"What's this?" interrupted Miss Carlton, coming out on the porch with a hamper of lunch for the picnic. "You've been in an airplane accident?"

"And how!" he replied, feelingly.

"Now you see, Linda! You better not go over to that field again! I'm so afraid of planes!"

"All right, Aunt Emily," replied the girl, graciously. "You needn't worry today, anyhow. We're going to the picnic in cars."

But, had Miss Carlton seen Maurice Stetson behind the wheel of his yellow sports roadster, hitting seventy-five miles an hour, and all the while keeping up a conversation not only with Linda beside him, but with the couple in the rumble-seat as well, she would not have felt so satisfied.

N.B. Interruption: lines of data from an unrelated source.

(** * product_image_analyzer: the HTTP handler of [main.py]

    A shallow embedding of [functions/product_image_analyzer/main.py]: the
    record lookup, the URL resolution, the image download, the call to the
    generative model with the scan of its answer, the write-back of the
    analysis, and the HTTP entry point that maps exceptions to status codes.

    Python exceptions are values of [exn]; a call either returns or raises
    ([outcome]).  The services the handler talks to (row store, HTTP client,
    model backend, process environment, clock) are gathered in [externals] and
    in the [world] the handler threads through its calls. *)

From Stdlib Require Import ZArith QArith.
From stdpp Require Import base option list strings gmap.

Local Open Scope string_scope.
Local Open Scope list_scope.
Local Open Scope Z_scope.

(** ** Exceptions *)

(** The classes the source tells apart: [except ValueError] (which also
    catches its subclass [json.JSONDecodeError]), [except json.JSONDecodeError],
    [except APIError], and the remaining subclasses of [Exception], of which
    [KeyError], [AttributeError], [TypeError] and [RuntimeError] (with its
    subclass [RecursionError]) are named.  [str(exc)] is carried as
    [exn_str]. *)
Inductive exn_class :=
| ValueError
| JSONDecodeError
| RuntimeError
| APIError
| KeyError
| AttributeError
| TypeError
| OtherException.

Record exn := Exn { exn_cls : exn_class; exn_str : string }.

Inductive outcome (A : Type) :=
| Return (a : A)
| Raise (e : exn).
Arguments Return {A} a.
Arguments Raise {A} e.

Definition is_ValueError (e : exn) : bool :=
  match exn_cls e with ValueError | JSONDecodeError => true | _ => false end.

Definition is_JSONDecodeError (e : exn) : bool :=
  match exn_cls e with JSONDecodeError => true | _ => false end.

Definition is_APIError (e : exn) : bool :=
  match exn_cls e with APIError => true | _ => false end.

(** ** Values *)

(** What [json.loads] produces and [json.dumps] consumes.  A float keeps its
    literal. *)
#[local] Unset Elimination Schemes.
Inductive json :=
| JNull
| JBool (b : bool)
| JInt (n : Z)
| JFloat (literal : string)
| JStr (s : string)
| JArr (items : list json)
| JObj (fields : list (string * json)).
#[local] Set Elimination Schemes.

Definition bytes := list Byte.byte.

(** Truthiness of an [Optional[str]]: [None] and [""] are falsy. *)
Definition truthy (o : option string) : bool :=
  match o with
  | Some (String _ _) => true
  | _ => false
  end.

(** The string held by a truthy value. *)
Definition the (o : option string) : string := default "" o.

(** A [product_images] row as [dict.get] sees it: a key that is missing or
    null reads as [None]. *)
Record product_image_record := {
  thumbnail_url : option string;
  primary_image_url : option string;
  image_urls : option (list string);
  ai_metadata : option json;
  updated_at : option string
}.

(** ** [_select_image_url] *)

Definition NO_USABLE_IMAGE_URL : exn :=
  Exn ValueError "No usable image URL found in product_images record".

Definition _select_image_url (record : product_image_record) : outcome string :=
  let thumbnail_url := thumbnail_url record in
  if truthy thumbnail_url then Return (the thumbnail_url)
  else
    let primary_image_url := primary_image_url record in
    if truthy primary_image_url then Return (the primary_image_url)
    else
      let image_urls := default [] (image_urls record) in
      match image_urls with
      | first :: _ => Return first
      | [] => Raise NO_USABLE_IMAGE_URL
      end.

(** ** The services around the handler *)

(** [requests.get]'s answer, as far as [_download_image] reads it:
    [raise_for_status] is the exception that method raises, if any. *)
Record http_response := {
  raise_for_status : option exn;
  content : bytes
}.

(** The model's answer, as [_call_gemini] reads it: [response.candidates]
    (empty when there is none), [candidate.content] and [content.parts],
    either of which the SDK may leave [None], and [part.text]. *)
Record part := { text : option string }.
Record genai_content := { parts : option (list part) }.
Record candidate := { candidate_content : option genai_content }.
Record generate_content_response := { candidates : list candidate }.

Record generate_content_request := {
  model : string;
  prompt_text : string;
  image_data : bytes;
  mime_type : string;
  response_mime_type : string;
  temperature : Q;
  top_p : Q;
  top_k : Z
}.

(** The calls that leave the process, in the order they are issued. *)
Inductive call :=
| StoreSelect (image_id : string)
| StoreUpdate (image_id : string) (metadata : json) (timestamp : string)
| HttpGet (url : string) (timeout : Z)
| GenerateContent (request : generate_content_request).

(** What the handler cannot decide: the process environment; the library
    function [json.loads], which returns the value or raises (a
    [JSONDecodeError] on text that is not JSON, or something else, such as a
    [RecursionError] on deep nesting); [datetime.isoformat]; whether the
    constructors of the two clients raise on the credentials they are given;
    whether a call to the row store raises for a reason of the store's, and
    the text of the [APIError] that [.single()] raises when the select finds
    no row; what the HTTP client and the model answer; and how long a call
    takes. *)
Record externals := {
  environ : gmap string string;
  json_loads : string -> outcome json;
  isoformat : Z -> string;
  create_client_raises : string -> string -> option exn;
  genai_Client_raises : string -> option exn;
  select_raises : string -> option exn;
  zero_rows_text : string;
  update_raises : string -> json -> string -> option exn;
  requests_get : string -> Z -> outcome http_response;
  generate_content : generate_content_request -> outcome generate_content_response;
  elapsed : call -> N
}.

(** The state a request runs in: the [product_images] table keyed by [id],
    the UTC clock, the two module-level client singletons, and the calls
    issued so far (oldest first). *)
Record world := {
  product_images : gmap string product_image_record;
  clock : Z;
  _supabase_client : option (string * string);
  _gemini_client : option string;
  trace : list call
}.

(** ** A request's computations: state and exceptions *)

Definition M (A : Type) : Type := world -> outcome A * world.

Definition ret {A} (a : A) : M A := fun w => (Return a, w).

Definition raise {A} (e : exn) : M A := fun w => (Raise e, w).

Definition bind {A B} (m : M A) (k : A -> M B) : M B :=
  fun w =>
    match m w with
    | (Return a, w') => k a w'
    | (Raise e, w') => (Raise e, w')
    end.

Notation "x <- m ;; k" := (bind m (fun x => k))
  (at level 100, m at next level, right associativity).
Notation "m ;;; k" := (bind m (fun _ => k))
  (at level 100, right associativity).

(** A pure function that may raise, run inside a request. *)
Definition lift {A} (o : outcome A) : M A := fun w => (o, w).

(** [try: m except APIError as exc: handler exc]. *)
Definition try_except_APIError {A} (m : M A) (handler : exn -> M A) : M A :=
  fun w =>
    match m w with
    | (Raise exc, w') => if is_APIError exc then handler exc w' else (Raise exc, w')
    | r => r
    end.

(** The line feed of the prompt. *)
Definition LF : string := String (Ascii.ascii_of_nat 10) "".

Definition PROMPT : string :=
  "You are assisting an ice-cream marketplace. Analyze this product photo "
  +:+ "and provide: " +:+ LF
  +:+ "1. A concise product title (<= 12 words)." +:+ LF
  +:+ "2. Likely product category (ice cream, sorbet, frozen dessert, gelato, "
  +:+ "popsicle, other)." +:+ LF
  +:+ "3. Estimated price in INR (integer)." +:+ LF
  +:+ "4. Tasting description (40-60 words)." +:+ LF
  +:+ "Return JSON with keys: title, category, price_inr, description.".

Section Pipeline.

Variable E : externals.

(** A call leaves the process: it is recorded, and the clock has moved on
    by the time it comes back. *)
Definition issue (c : call) (w : world) : world :=
  {| product_images := product_images w;
     clock := clock w + Z.of_N (elapsed E c);
     _supabase_client := _supabase_client w;
     _gemini_client := _gemini_client w;
     trace := trace w ++ [c] |}.

(** [os.environ[key]]. *)
Definition os_environ (key : string) : M string :=
  match environ E !! key with
  | Some v => ret v
  | None => raise (Exn KeyError ("'" +:+ key +:+ "'"))
  end.

(** [create_client(supabase_url, service_role_key)]: raises, or builds the
    client, which is told by the credentials it was built from. *)
Definition create_client (supabase_url service_role_key : string) : M (string * string) :=
  match create_client_raises E supabase_url service_role_key with
  | Some exc => raise exc
  | None => ret (supabase_url, service_role_key)
  end.

(** [genai.Client(api_key=api_key)]. *)
Definition genai_Client (api_key : string) : M string :=
  match genai_Client_raises E api_key with
  | Some exc => raise exc
  | None => ret api_key
  end.

Definition _get_supabase_client : M (string * string) :=
  fun w =>
    match _supabase_client w with
    | Some client => (Return client, w)
    | None =>
        (supabase_url <- os_environ "SUPABASE_URL" ;;
         service_role_key <- os_environ "SUPABASE_SERVICE_ROLE_KEY" ;;
         client <- create_client supabase_url service_role_key ;;
         fun w =>
           (Return client,
            {| product_images := product_images w;
               clock := clock w;
               _supabase_client := Some client;
               _gemini_client := _gemini_client w;
               trace := trace w |})) w
    end.

Definition _get_gemini_client : M string :=
  fun w =>
    match _gemini_client w with
    | Some client => (Return client, w)
    | None =>
        (api_key <- os_environ "GEMINI_API_KEY" ;;
         client <- genai_Client api_key ;;
         fun w =>
           (Return client,
            {| product_images := product_images w;
               clock := clock w;
               _supabase_client := _supabase_client w;
               _gemini_client := Some client;
               trace := trace w |})) w
    end.

(** [client.table("product_images").select("*").eq("id", image_id)
    .single().execute()]: raises for a reason of the store's; or, the table
    having no row of that id, raises the [APIError] with which [.single()]
    answers zero rows; or answers with the row as [response.data]. *)
Definition select_eq_single_execute (image_id : string) : M (option product_image_record) :=
  fun w =>
    let w' := issue (StoreSelect image_id) w in
    match select_raises E image_id with
    | Some exc => (Raise exc, w')
    | None =>
        match product_images w !! image_id with
        | Some record => (Return (Some record), w')
        | None => (Raise (Exn APIError (zero_rows_text E)), w')
        end
    end.

Definition _fetch_product_image_record (image_id : string) : M product_image_record :=
  client <- _get_supabase_client ;;
  data <- select_eq_single_execute image_id ;;
  match data with
  | None =>
      raise (Exn ValueError ("No product_images row found for id '" +:+ image_id +:+ "'"))
  | Some record => ret record
  end.

Definition http_get (url : string) (timeout : Z) : M http_response :=
  fun w => (requests_get E url timeout, issue (HttpGet url timeout) w).

Definition _download_image (image_url : string) : M bytes :=
  response <- http_get image_url 20 ;;
  match raise_for_status response with
  | Some exc => raise exc
  | None => ret (content response)
  end.

Definition models_generate_content (request : generate_content_request)
  : M generate_content_response :=
  fun w => (generate_content E request, issue (GenerateContent request) w).

(** The loop [for part in candidate.content.parts] of [_call_gemini], once
    [candidate.content.parts] is at hand, with the [raise] that follows
    it. *)
Fixpoint for_part_in (parts : list part) : outcome json :=
  match parts with
  | [] => Raise (Exn RuntimeError "Gemini candidate had no textual JSON content")
  | part :: parts =>
      if truthy (text part) then
        match json_loads E (the (text part)) with
        | Return value => Return value
        | Raise exc =>
            if is_JSONDecodeError exc then
              Raise (Exn ValueError
                       ("Gemini response is not valid JSON: " +:+ the (text part)))
            else Raise exc
        end
      else for_part_in parts
  end.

Nevertheless, nothing happened, and the picnic promised to be lots of fun. The girls had selected a beautiful wooded spot outside of the city, where a lovely stream widened into a small lake, deep enough for swimming.

Most of the others had already arrived in their cars, when Louise's party drove up. Two large tents, on opposite sides of the lake, had been set up early in the morning for bath-houses.

"Everybody into their suits!" cried Sara Wheeler, who seemed to be managing the picnic, because her mother was the chaperon. "First one into the water gets a prize!"

"Then I get it, without even trying," remarked Harriman Smith, a nice boy, and a particular friend of Linda's, "because I have mine on now! I got dressed in it this morning, and carried my other clothing."

"Lazy brute!" exclaimed Maurice, enviously, wishing that he had thought of such a labor-saving device.